## EXERCISE PROMPT:
For each line below that holds the word "text", make a copy.

Segment Start: SOURCE RECORDS

(* ===== verification/GoJson.v ===== *)
(** * Package encoding/json: strings and integers

    What [json.Marshal] writes for a Go string and for an int64, and a reader of
    that output.  The reader is exact on ASCII text, which is all the canonical
    encodings of the repository hold; the readers built on it hand every other
    input to a decoder given as an argument. *)
From stdpp Require Import pretty.
From S2P Require Import Prelude GoLib.

Definition dq : ascii := ascii_of_nat 34.
Definition bslash : ascii := ascii_of_nat 92.

(** ** json.Marshal of a string *)

(** The bytes written for one ASCII byte (HTML escaping on). *)
Definition json_ascii (c : ascii) : string :=
  let z := byte_z c in
  if (z =? 34) || (z =? 92) then String bslash (String c EmptyString)
  else if z =? 8 then String bslash "b"
  else if z =? 9 then String bslash "t"
  else if z =? 10 then String bslash "n"
  else if z =? 12 then String bslash "f"
  else if z =? 13 then String bslash "r"
  else if (z <? 32) || (z =? 38) || (z =? 60) || (z =? 62) then
    String bslash (String "u" (String "0" (String "0"
      (String (hex_digit (z / 16)) (String (hex_digit (z mod 16)) EmptyString)))))
  else String c EmptyString.

(** UTF-8: which multi-byte sequences encode a rune. *)
Definition cont (c : ascii) : bool := (128 <=? byte_z c) && (byte_z c <? 192).
Definition utf8_2 (b0 b1 : ascii) : bool :=
  (194 <=? byte_z b0) && (byte_z b0 <=? 223) && cont b1.
Definition utf8_3 (b0 b1 b2 : ascii) : bool :=
  let x := byte_z b0 in
  (224 <=? x) && (x <=? 239) && cont b1 && cont b2 &&
  (negb (x =? 224) || (160 <=? byte_z b1)) && (negb (x =? 237) || (byte_z b1 <=? 159)).
Definition utf8_4 (b0 b1 b2 b3 : ascii) : bool :=
  let x := byte_z b0 in
  (240 <=? x) && (x <=? 244) && cont b1 && cont b2 && cont b3 &&
  (negb (x =? 240) || (144 <=? byte_z b1)) && (negb (x =? 244) || (byte_z b1 <=? 143)).

Definition json_bad : string := String bslash "ufffd".

(** U+2028 and U+2029 are escaped, other three-byte runes are copied. *)
Definition json_rune3 (b0 b1 b2 : ascii) : string :=
  if (byte_z b0 =? 226) && (byte_z b1 =? 128) && (byte_z b2 =? 168) then String bslash "u2028"
  else if (byte_z b0 =? 226) && (byte_z b1 =? 128) && (byte_z b2 =? 169) then String bslash "u2029"
  else String b0 (String b1 (String b2 EmptyString)).

Fixpoint json_body (s : string) : string :=
  match s with
  | EmptyString => EmptyString
  | String b0 s1 =>
      if byte_z b0 <? 128 then json_ascii b0 +:+ json_body s1
      else match s1 with
           | EmptyString => json_bad
           | String b1 s2 =>
               if utf8_2 b0 b1 then String b0 (String b1 (json_body s2))
               else match s2 with
                    | EmptyString => json_bad +:+ json_body s1
                    | String b2 s3 =>
                        if utf8_3 b0 b1 b2 then json_rune3 b0 b1 b2 +:+ json_body s3
                        else match s3 with
                             | EmptyString => json_bad +:+ json_body s1
                             | String b3 s4 =>
                                 if utf8_4 b0 b1 b2 b3 then
                                   String b0 (String b1 (String b2 (String b3 (json_body s4))))
                                 else json_bad +:+ json_body s1
                             end
                    end
           end
  end.

Definition json_string (s : string) : string := String dq (json_body s +:+ String dq EmptyString).

(** json.Marshal of an int64. *)
Definition json_int (z : Z) : string := format_d z.

(** ** Reading them back *)

Definition hex_val (c : ascii) : option Z :=
  if is_digit c then Some (byte_z c - 48)
  else if in_range "a" "f" c then Some (byte_z c - 87)
  else if in_range "A" "F" c then Some (byte_z c - 55)
  else None.

(** The body of a string literal up to its closing quote, and what follows it. *)
Fixpoint read_body (s : string) : option (string * string) :=
  match s with
  | EmptyString => None
  | String c s1 =>
      if Ascii.eqb c dq then Some (EmptyString, s1)
      else if Ascii.eqb c bslash then
        match s1 with
        | EmptyString => None
        | String e s2 =>
            let esc z := '(b, r) ← read_body s2; Some (String (z_byte z) b, r) in
            if Ascii.eqb e dq then esc 34 else if Ascii.eqb e bslash then esc 92
            else if Ascii.eqb e "/" then esc 47 else if Ascii.eqb e "b" then esc 8
            else if Ascii.eqb e "t" then esc 9 else if Ascii.eqb e "n" then esc 10
            else if Ascii.eqb e "f" then esc 12 else if Ascii.eqb e "r" then esc 13
            else if Ascii.eqb e "u" then
              match s2 with
              | String z0 (String z1 (String h (String l s3))) =>
                  if Ascii.eqb z0 "0" && Ascii.eqb z1 "0" then
                    match hex_val h, hex_val l with
                    | Some x, Some y =>
                        if x <? 8 then '(b, r) ← read_body s3; Some (String (z_byte (16 * x + y)) b, r)
                        else None
                    | _, _ => None
                    end
                  else None
              | _ => None
              end
            else None
        end
      else if byte_z c <? 32 then None
      else if 128 <=? byte_z c then None
      else '(b, r) ← read_body s1; Some (String c b, r)
  end.

Definition read_string (s : string) : option (string * string) :=
  match s with
  | String c s1 => if Ascii.eqb c dq then read_body s1 else None
  | EmptyString => None
  end.

(** A number without fraction or exponent: its text and what follows it. *)
Fixpoint span_number (s : string) : string * string :=
  match s with
  | EmptyString => (EmptyString, EmptyString)
  | String c s' =>
      if digit_or_minus c then let '(n, r) := span_number s' in (String c n, r) else (EmptyString, s)
  end.

Definition read_int (s : string) : option (Z * string) :=
  let '(n, r) := span_number s in z ← atoi n; Some (z, r).

(** ** The reader inverts the writer *)

Lemma read_body_ascii c t :
  (byte_z c <? 128) = true ->
  read_body (json_ascii c +:+ t) = '(b, r) ← read_body t; Some (String c b, r).
Proof.
  destruct c as [[] [] [] [] [] [] [] []]; intros H; try discriminate H; reflexivity.
Qed.

Lemma read_json_body s r :
  is_ascii s = true -> read_body (json_body s +:+ String dq r) = Some (s, r).
Proof.
  unfold is_ascii. induction s as [|c s IH]; intros H; [done|].
  cbn [string_forallb] in H. apply andb_true_iff in H as [Hc Hs].
  cbn [json_body]. rewrite Hc, <- string_app_assoc, read_body_ascii by done.
  by rewrite IH.
Qed.

Lemma read_json_string s r : is_ascii s = true -> read_string (json_string s +:+ r) = Some (s, r).
Proof.
  intros H. unfold json_string. cbn [read_string String.append].
  rewrite Ascii.eqb_refl, <- string_app_assoc. by apply read_json_body.
Qed.

Lemma digits_value_pretty x : forall s,
  digits_value 0 (pretty_N_go x s) = digits_value (Z.of_N x) s.
Proof.
  induction (N.lt_wf_0 x) as [x _ IH]. intros s. destruct (decide (0 < x)%N) as [Hx|Hx].
  - rewrite pretty_N_go_step by done. rewrite IH by (by apply N.div_lt). cbn [digits_value].
    pose proof (N.mod_lt x 10 ltac:(done)) as Hm. pose proof (N.div_mod x 10 ltac:(done)) as Hd.
    assert (is_digit (pretty_N_char (x `mod` 10)) = true /\
            byte_z (pretty_N_char (x `mod` 10)) - 48 = Z.of_N (x `mod` 10)) as [-> ->].
    { destruct (x `mod` 10)%N as [|p]; [done|]. do 4 (try done; destruct p as [p|p|]); done. }
    f_equal. lia.
  - assert (x = 0%N) as -> by lia. by rewrite pretty_N_go_0.
Qed.

Lemma digits_value_pretty_N (n : N) : digits_value 0 (pretty n) = Some (Z.of_N n).
Proof.
  unfold pretty, pretty_N. case_decide; [by subst|]. by rewrite digits_value_pretty.
Qed.

Lemma pretty_N_go_digits x : forall s,
  string_forallb is_digit s = true -> string_forallb is_digit (pretty_N_go x s) = true.
Proof.
  induction (N.lt_wf_0 x) as [x _ IH]. intros s Hs. destruct (decide (0 < x)%N) as [Hx|Hx].
  - rewrite pretty_N_go_step by done. apply IH; [by apply N.div_lt|].
    cbn [string_forallb]. rewrite Hs, andb_true_r.
    destruct (x `mod` 10)%N as [|p]; [done|]. by do 4 (try done; destruct p as [p|p|]).
  - assert (x = 0%N) as -> by lia. by rewrite pretty_N_go_0.
Qed.

Lemma pretty_N_digits (n : N) : string_forallb is_digit (pretty n) = true.
Proof. unfold pretty, pretty_N. case_decide; [done|]. by apply pretty_N_go_digits. Qed.

Lemma parse_digits_pretty (n : N) : parse_digits (pretty n) = Some (Z.of_N n).
Proof.
  pose proof (digits_value_pretty_N n) as H. unfold parse_digits.
  destruct (pretty n) eqn:E; [|done].
  destruct (decide (n = 0)%N) as [->|Hn]; [discriminate E|]. injection H as H. lia.
Qed.

Lemma format_d_nonneg z : 0 <= z -> format_d z = pretty (Z.to_N z).
Proof. intros Hz. destruct z as [|p|p]; [done|done|lia]. Qed.

Lemma format_d_neg z : z < 0 -> format_d z = String "-" (pretty (Z.to_N (- z))).
Proof. intros Hz. destruct z as [|p|p]; [lia|lia|done]. Qed.

Lemma atoi_format_d z : is_i64 z -> atoi (format_d z) = Some z.
Proof.
  intros Hz. unfold atoi, min_i64, max_i64.
  assert ((- 2 ^ 63 <=? z) && (z <=? 2 ^ 63 - 1) = true) as Hr.
  { unfold is_i64 in Hz. apply andb_true_iff. split; apply Z.leb_le; lia. }
  destruct (Z_lt_le_dec z 0) as [Hneg|Hpos].
  - rewrite format_d_neg by done. cbn [Ascii.eqb]. rewrite parse_digits_pretty.
    cbn. replace (- Z.of_N (Z.to_N (- z))) with z by lia. by rewrite Hr.
  - rewrite format_d_nonneg by done.
    pose proof (pretty_N_digits (Z.to_N z)) as Hd. pose proof (parse_digits_pretty (Z.to_N z)) as Hp.
    destruct (pretty (Z.to_N z)) as [|c s] eqn:E; [discriminate Hp|].
    cbn [string_forallb] in Hd. apply andb_true_iff in Hd as [Hc _].
    assert (Ascii.eqb c "-" = false /\ Ascii.eqb c "+" = false) as [-> ->].
    { split; apply not_true_iff_false; intros ->%Ascii.eqb_eq; discriminate Hc. }
    rewrite Hp. replace (Z.of_N (Z.to_N z)) with z by lia. by rewrite Hr.
Qed.

Definition number_ends (r : string) : bool :=
  match r with EmptyString => true | String c _ => negb (digit_or_minus c) end.

Lemma span_number_app n r :
  string_forallb digit_or_minus n = true -> number_ends r = true -> span_number (n +:+ r) = (n, r).
Proof.
  intros Hn Hr. induction n as [|c n IH].
  - destruct r as [|c r]; [done|]. cbn in *. apply negb_true_iff in Hr. by rewrite Hr.
  - cbn [string_forallb] in Hn. apply andb_true_iff in Hn as [Hc Hn].
    cbn [String.append span_number]. by rewrite Hc, IH.
Qed.

Lemma read_json_int z r : is_i64 z -> number_ends r = true -> read_int (json_int z +:+ r) = Some (z, r).
Proof.
  intros Hz Hr. unfold read_int, json_int.
  rewrite span_number_app by (done || apply format_d_bytes). by rewrite atoi_format_d.
Qed.

#[export] Hint Resolve read_json_string read_json_int : go.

Segment End: SOURCE RECORDS

## SOLUTION TO THE PROBLEM:
    that output.  The reader is exact on ASCII text, which is all the canonical
(** A number without fraction or exponent: its text and what follows it. *)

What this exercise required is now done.